Lemma affordable_spent d i : affordable d i -> spent i <= definition_budget d.
Proof.
  intros [H1 H2 H3 H4 H5 H6]. unfold spent, definition_budget, step_budget. rewrite !sum_steps_add.
  repeat apply Z.add_le_mono; apply total_within; try budgets; intros name p Hp.
  - destruct (H1 name p Hp) as (step & Hs & _ & Hle). exists step, StepActivity. split; [done |].
    unfold activity_budget. by rewrite (definitionStep_kind _ _ _ _ Hs).
  - destruct (H2 name p Hp) as (step & policy & Hs & Hpol & _ & Hle). exists step, StepActivity. split; [done |].
    unfold compensation_budget. by rewrite (definitionStep_kind _ _ _ _ Hs), Hpol.
  - destruct (H3 name p Hp) as (step & Hs & _ & Hle). exists step, StepChild. split; [done |].
    unfold child_budget. by rewrite (definitionStep_kind _ _ _ _ Hs).
  - destruct (H4 name p Hp) as [step Hs]. exists step, StepTimer. split; [done |].
    unfold timer_budget, timer_spent. rewrite (definitionStep_kind _ _ _ _ Hs). by destruct (tp_status p).
  - destruct (H5 name p Hp) as [step Hs]. unfold signalStep in Hs. exists step.
    destruct (definitionStep d name StepSignal) as [s |] eqn:E; [injection Hs as -> ; exists StepSignal | exists StepApproval];
      (split; [done |]); unfold signal_budget; by rewrite (definitionStep_kind _ _ _ _ ltac:(eassumption)).
  - destruct (H6 name p Hp) as [step Hs]. exists step, StepRace. split; [done |].
    unfold race_budget. by rewrite (definitionStep_kind _ _ _ _ Hs).
Qed.

(** ** Records are never lost *)

Record grows (i i' : Instance_) : Prop := {
  gr_activities : dom (in_activities i) ⊆ dom (in_activities i');
  gr_timers : dom (in_timers i) ⊆ dom (in_timers i');
  gr_races : dom (in_races i) ⊆ dom (in_races i');
  gr_children : dom (in_children i) ⊆ dom (in_children i')
}.

Lemma grows_trans i j k : grows i j -> grows j k -> grows i k.
Proof. intros [] []. split; by etrans. Qed.

Lemma applyKind_grows registry i e m : applyKind registry i e = Ok m -> grows i m.
Proof.
  intros H. unfold applyKind in H. destruct (ev_kind e) eqn:Ek.
  1-10, 37: walk H; destruct H; by split.
  1-6: apply applyActivity_iff in H as (step & p' & _ & _ & ->); [| by rewrite Ek]; split; try done; cbn; set_solver.
  1-3: apply applyWait_iff in H as []; split; try done; cbn; set_solver.
  1-7: apply applyCompensation_iff in H as (step & pol & p' & _ & _ & _ & ->); [| by rewrite Ek]; by split.
  1: { unfold applyOperator in H. walk H. destruct H. by split. }
  1: { apply applyRace_iff in H as (step & _ & _ & _ & _ & _ & ->). split; try done; cbn; set_solver. }
  all: apply applyChild_iff in H as (step & p' & _ & _ & _ & ->); [| by rewrite Ek]; split; try done; cbn; set_solver.
Qed.

Lemma run_grows registry es es' i i' :
  run registry es i -> Forall event_wf es' -> applyAll registry i es' = Ok i' -> grows i i'.
Proof.
  revert es i. induction es' as [| e es' IH]; intros es i Hr Hw H; cbn [applyAll] in H; [by injection H as <- |].
  destruct (apply registry i e) as [j |] eqn:E; [| done]. cbn [mbind result_bind] in H. apply Forall_cons in Hw as [He Hw].
  apply (grows_trans i j); [| by eapply IH; [eapply run_extend | |]].
  pose proof (run_sequence _ _ _ Hr) as [_ Hsq]. apply apply_iff in E as (_ & m & Hm & ->); [| lia].
  destruct (applyKind_grows _ _ _ _ Hm). destruct (finish_frame i m e) as (_ & _ & _ & _ & Fa & Ft & _ & Fr & Fc & _).
  split; by rewrite ?Fa, ?Ft, ?Fr, ?Fc.
Qed.

Lemma committed_grows registry es es' i i' : committed registry es i -> committed registry (es ++ es') i' -> grows i i'.
Proof.
  intros [Hw Hr] [[_ Hw']%Forall_app Hr']. apply (Replay_extend registry es es' i i' Hr) in Hr' as [Ha _].
  by apply (run_grows registry es es' i i' (Replay_run _ _ _ Hw Hr)).
Qed.

(** ** Opened steps *)

#[export] Instance opened_dec i step : Decision (opened i step).
Proof. unfold opened. destruct (step_Kind step); apply _. Defined.

Lemma opened_grows i i' step : grows i i' -> opened i step -> opened i' step.
Proof.
  intros [Ha Ht Hr Hc]. unfold opened. destruct (step_Kind step); try done; rewrite <- ?elem_of_dom; try set_solver.
  intros Hb. eapply Forall_impl; [exact Hb |]. intros b. cbn. rewrite <- !elem_of_dom. set_solver.
Qed.

Definition opened_count (d : Definition_) (i : Instance_) : nat := length (filter (opened i) (ds_Steps (def_spec d))).

Lemma filter_length_mono {A} (P Q : A -> Prop) `{!forall x, Decision (P x), !forall x, Decision (Q x)} l :
  (forall x, P x -> Q x) -> (length (filter P l) <= length (filter Q l))%nat.
Proof.
  intros Himp. induction l as [| x l IH]; [done |]. rewrite !filter_cons. destruct (decide (P x)) as [Hp |], (decide (Q x)) as [| Hq]; cbn [length]; try lia.
  by destruct (Hq (Himp x Hp)).
Qed.

Lemma filter_length_more {A} (P Q : A -> Prop) `{!forall x, Decision (P x), !forall x, Decision (Q x)} l a :
  (forall x, P x -> Q x) -> a ∈ l -> ~ P a -> Q a -> (length (filter P l) < length (filter Q l))%nat.
Proof.
  intros Himp Ha Hn Hy. induction l as [| x l IH]; [by apply elem_of_nil in Ha |]. rewrite !filter_cons.
  pose proof (filter_length_mono P Q l Himp). apply elem_of_cons in Ha as [<- | Ha].
  - rewrite decide_False, decide_True by done. cbn [length]. lia.
  - specialize (IH Ha). destruct (decide (P x)) as [Hp |], (decide (Q x)) as [| Hq]; cbn [length]; try lia. by destruct (Hq (Himp x Hp)).
Qed.

(** ** Decisions *)

(** A history in whose making the orchestrator has planned [n] times by a definition;
    any other events may be committed in between. *)
Inductive orchestrated (registry : option Registry) (d : Definition_) : nat -> list HistoryEvent -> Prop :=
  | orchestrated_start es i : committed registry es i -> orchestrated registry d 0 es
  | orchestrated_decision n es spec decision :
      orchestrated registry d n es -> od_Definition spec = d -> decidable registry es spec ->
      NewOrchestrationDecision spec = Ok decision -> dn_kind decision <> OrchestrationWaiting ->
      orchestrated registry d (S n) (es ++ tr_events (dn_transition decision))
  | orchestrated_other n es more i :
      orchestrated registry d n es -> committed registry (es ++ more) i -> orchestrated registry d n (es ++ more).

Definition allowed (d : Definition_) (i : Instance_) : nat :=
  (opened_count d i + if terminalStatus (in_status i) then 1 else 0)%nat.

Lemma terminal_committed registry es i more i' :
  committed registry es i -> committed registry (es ++ more) i' -> terminalStatus (in_status i) = true -> i' = i.
Proof.
  intros [Hw Hr] [_ Hr'] Ht. apply (Replay_extend registry es more i i' Hr) in Hr' as [Ha _].
  destruct more as [| e more]; [by injection Ha as -> |]. cbn [applyAll] in Ha.
  destruct (apply registry i e) as [j |] eqn:E; [| done]. pose proof (run_sequence _ _ _ (Replay_run _ _ _ Hw Hr)) as [_ Hs].
  apply apply_iff in E as [[_ _ _ Hal _] _]; [congruence | lia].
Qed.

Lemma decision_allows registry d es spec decision i :
  committed registry es i -> od_Definition spec = d -> decidable registry es spec ->
  NewOrchestrationDecision spec = Ok decision -> dn_kind decision <> OrchestrationWaiting ->
  exists i', committed registry (es ++ tr_events (dn_transition decision)) i' /\ (allowed d i < allowed d i')%nat.
Proof.
  intros Hi <- Hdec Hnew Hk. pose proof (decision_plans registry es spec decision Hdec Hnew) as Hplan.
  pose proof (decision_inv spec decision Hnew) as (_ & Hst & _). pose proof (dc_committed _ _ _ Hdec) as Hc.
  assert (i = od_Instance spec) as ->. { destruct Hi as [_ Hi], Hc as [_ Hc]. congruence. }
  unfold allowed. rewrite Hst. cbn [terminalStatus]. assert (Hend : forall i', commits registry es (od_Instance spec) (dn_transition decision) i' ->
    terminalStatus (in_status i') = true -> exists i'', committed registry (es ++ tr_events (dn_transition decision)) i''
      /\ (opened_count (od_Definition spec) (od_Instance spec) + 0 < opened_count (od_Definition spec) i'' + if terminalStatus (in_status i'') then 1 else 0)%nat).
  { intros i' (_ & _ & _ & _ & Hc') Ht. exists i'. split; [done |]. rewrite Ht.
    pose proof (filter_length_mono (opened (od_Instance spec)) (opened i') (ds_Steps (def_spec (od_Definition spec)))
      (fun step => opened_grows _ _ step (committed_grows _ _ _ _ _ Hc Hc'))) as Hle. unfold opened_count. lia. }
  assert (Hopen : (exists step, first_unpast spec step /\ dn_stepName decision = step_Name step
      /\ opens registry es spec step (dn_transition decision)) ->
    exists i'', committed registry (es ++ tr_events (dn_transition decision)) i''
      /\ (opened_count (od_Definition spec) (od_Instance spec) + 0 < opened_count (od_Definition spec) i'' + if terminalStatus (in_status i'') then 1 else 0)%nat).
  { intros (step & Hin%first_unpast_In & _ & i' & (_ & _ & _ & _ & Hc') & Hn & Ho). exists i'. split; [done |].
    pose proof (filter_length_more (opened (od_Instance spec)) (opened i') (ds_Steps (def_spec (od_Definition spec))) step
      (fun step => opened_grows _ _ step (committed_grows _ _ _ _ _ Hc Hc')) Hin Hn Ho) as Hlt. unfold opened_count. lia. }
  destruct (dn_kind decision); try done; [by apply Hopen | | | by apply Hopen]; destruct Hplan as (_ & i' & Hc' & Hs); apply (Hend i' Hc'); by rewrite Hs.
Qed.

Lemma orchestrated_allowed registry d n es : orchestrated registry d n es -> exists i, committed registry es i /\ (n <= allowed d i)%nat.
Proof.
  induction 1 as [es i Hc | n es spec decision _ (i & Hc & Hle) Hd Hdec Hnew Hk | n es more i' _ (i & Hc & Hle) Hc'].
  - exists i. split; [done | lia].
  - destruct (decision_allows registry d es spec decision i Hc Hd Hdec Hnew Hk) as (i' & Hc' & Hlt). exists i'. split; [done | lia].
  - exists i'. split; [done |]. destruct (terminalStatus (in_status i)) eqn:Ht.
    + by rewrite (terminal_committed _ _ _ _ _ Hc Hc' Ht).
    + unfold allowed in *. rewrite Ht in Hle. unfold opened_count in *.
      pose proof (filter_length_mono (opened i) (opened i') (ds_Steps (def_spec d)) (fun step => opened_grows _ _ step (committed_grows _ _ _ _ _ Hc Hc'))). lia.
Qed.

(** ** The length of a history *)

(** What only people do to an instance: pause, resume, cancel and command it. *)
Definition intervention (kind : EventKind) : bool :=
  match kind with
  | EventInstancePaused | EventInstanceResumed | EventCancellationRequested | EventOperatorCommandRecorded | EventDefinitionMigrated => true
  | _ => false
  end.

Definition interventions (es : list HistoryEvent) : Z := Z.of_nat (length (filter (fun e => intervention (ev_kind e) = true) es)).

Lemma interventions_app es e : interventions (es ++ [e]) = interventions es + if intervention (ev_kind e) then 1 else 0.
Proof. unfold interventions. rewrite filter_app, length_app, filter_cons, filter_nil. destruct (intervention _); cbn [length]; case_decide; cbn [length]; done || lia. Qed.

(** Every other event is the start, an event of a step or the end. *)
Lemma applyKind_counted registry i e m : event_wf e -> terminalStatus (in_status i) = false -> applyKind registry i e = Ok m ->
  1 <= (if carries_step (ev_kind e) then 1 else 0) + (if intervention (ev_kind e) then 1 else 0)
    + (if terminalStatus (in_status m) then 1 else 0).
Proof.
  intros He Ht Hm. pose proof (shape_declared e (event_wf_shape e He)) as Hd.
  assert (Hpos : 0 <= if terminalStatus (in_status m) then 1 else 0) by (case_match; lia).
  destruct (carries_step (ev_kind e)) eqn:Hc; [destruct (intervention _); cbv iota; lia |].
  destruct (intervention (ev_kind e)) eqn:Hv; [cbv iota; lia |]. clear Hpos.
  unfold applyKind in Hm. destruct (ev_kind e) eqn:Ek; try done; walk Hm; destruct Hm; cbn; lia.
Qed.

Lemma run_length registry es i : run registry es i ->
  Z.of_nat (length es) <= 1 + step_events es + interventions es + if terminalStatus (in_status i) then 1 else 0.
Proof.
  induction 1 as [e i He Hs | es e i m Hr IH He Ha Hm].
  - apply applyStart_inv in Hs as (Hk & _ & _ & ->). unfold step_events, interventions. rewrite !filter_cons, !filter_nil, Hk. by vm_compute.
  - rewrite length_app, step_events_app, step_events_single, interventions_app. cbn [length].
    rewrite (adm_alive _ _ Ha) in IH. cbv iota in IH. destruct (finish_frame i m e) as (_ & _ & -> & _).
    pose proof (applyKind_counted _ _ _ _ He (adm_alive _ _ Ha) Hm). lia.
Qed.

(** ** Properties *)

(** C12: A workflow ends: in every history that replays without a migration, the events
    of the steps are at most what the records have spent and the records have spent at
    most what the pinned definition allows (per activity one schedule and, per attempt
    the retry policy admits, a start, an outcome and a retry, and so for compensations
    and children; two per timer, one per signal and race), so that, but for the times
    someone pauses, resumes, cancels or commands it, an instance has at most that many
    events, its start and its end. *)
Theorem history_bounded registry es i :
  Forall event_wf es -> Replay registry es = Ok i -> Forall (fun e => ~ migrates e) es ->
  step_events es <= spent i <= definition_budget (pinnedDefinition registry i)
  /\ Z.of_nat (length es) <= 2 + definition_budget (pinnedDefinition registry i) + interventions es.
Proof.
  intros Hw Hr%Replay_run Hn; [| done]. pose proof (run_spent _ _ _ Hr). pose proof (run_length _ _ _ Hr).
  pose proof (affordable_spent _ _ (run_affordable _ _ _ Hr Hn)). destruct (terminalStatus _); lia.
Qed.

[Task item] Each line from the start of the listing through the line with "unfold activity_budget. by" is to be restated verbatim, both ends included.

[Answer space]
Lemma affordable_spent d i : affordable d i -> spent i <= definition_budget d.
Proof.
  intros [H1 H2 H3 H4 H5 H6]. unfold spent, definition_budget, step_budget. rewrite !sum_steps_add.
  repeat apply Z.add_le_mono; apply total_within; try budgets; intros name p Hp.
  - destruct (H1 name p Hp) as (step & Hs & _ & Hle). exists step, StepActivity. split; [done |].
    unfold activity_budget. by rewrite (definitionStep_kind _ _ _ _ Hs).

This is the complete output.